◆ Assignment ◆
Output nothing but the lines from the first line of the entries to the line with "(** Lines 98-103", inclusive, exactly as they read.

◆ Supplied material ◆
+++

Definition relationship_fields_ok (row : dict) : bool :=
  truthy (get row "tenant_id") && truthy (get row "relationship_type")
  && truthy (get row "id") && truthy (get row "from_merged_entity_id")
  && truthy (get row "to_merged_entity_id") && truthy (get row "from_entity_type")
  && truthy (get row "to_entity_type").

Section Builders.

(** [json.loads]; [None] stands for any exception it raises. *)
Variable json_loads : string -> option value.

(** [_as_obj], lines 16-31.  The result is [VNone] for Python's [None]. *)
Definition _as_obj (m : message) : value :=
  match m with
  | Obj VNone => VNone
  | Bytes None => VNone
  | Bytes (Some s) | Obj (VStr s) =>
      match json_loads s with
      | Some v => v
      | None => VNone
      end
  | Obj (VDict d) => VDict d
  | Obj _ => VNone
  end.

(** Lines 98-103 and 151-156: a [data] column that is text is parsed,
    and replaced by an empty dict when parsing raises. *)
Definition parse_data (data : value) : value :=
  match data with
  | VStr s => match json_loads s with
              | Some v => v
              | None => VDict []
              end
  | _ => data
  end.

(** The [data] of a row as the builders end up using it: line 93 and
    lines 99-103 together (line 146 and lines 152-156). *)
Definition row_data (row : dict) : value :=
  parse_data (py_or (get row "data") (VDict [])).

+++

◆ Task result ◆
Definition relationship_fields_ok (row : dict) : bool :=
  truthy (get row "tenant_id") && truthy (get row "relationship_type")
  && truthy (get row "id") && truthy (get row "from_merged_entity_id")
  && truthy (get row "to_merged_entity_id") && truthy (get row "from_entity_type")
  && truthy (get row "to_entity_type").

Section Builders.

(** [json.loads]; [None] stands for any exception it raises. *)
Variable json_loads : string -> option value.

(** [_as_obj], lines 16-31.  The result is [VNone] for Python's [None]. *)
Definition _as_obj (m : message) : value :=
  match m with
  | Obj VNone => VNone
  | Bytes None => VNone
  | Bytes (Some s) | Obj (VStr s) =>
      match json_loads s with
      | Some v => v
      | None => VNone
      end
  | Obj (VDict d) => VDict d
  | Obj _ => VNone
  end.

(** Lines 98-103 and 151-156: a [data] column that is text is parsed,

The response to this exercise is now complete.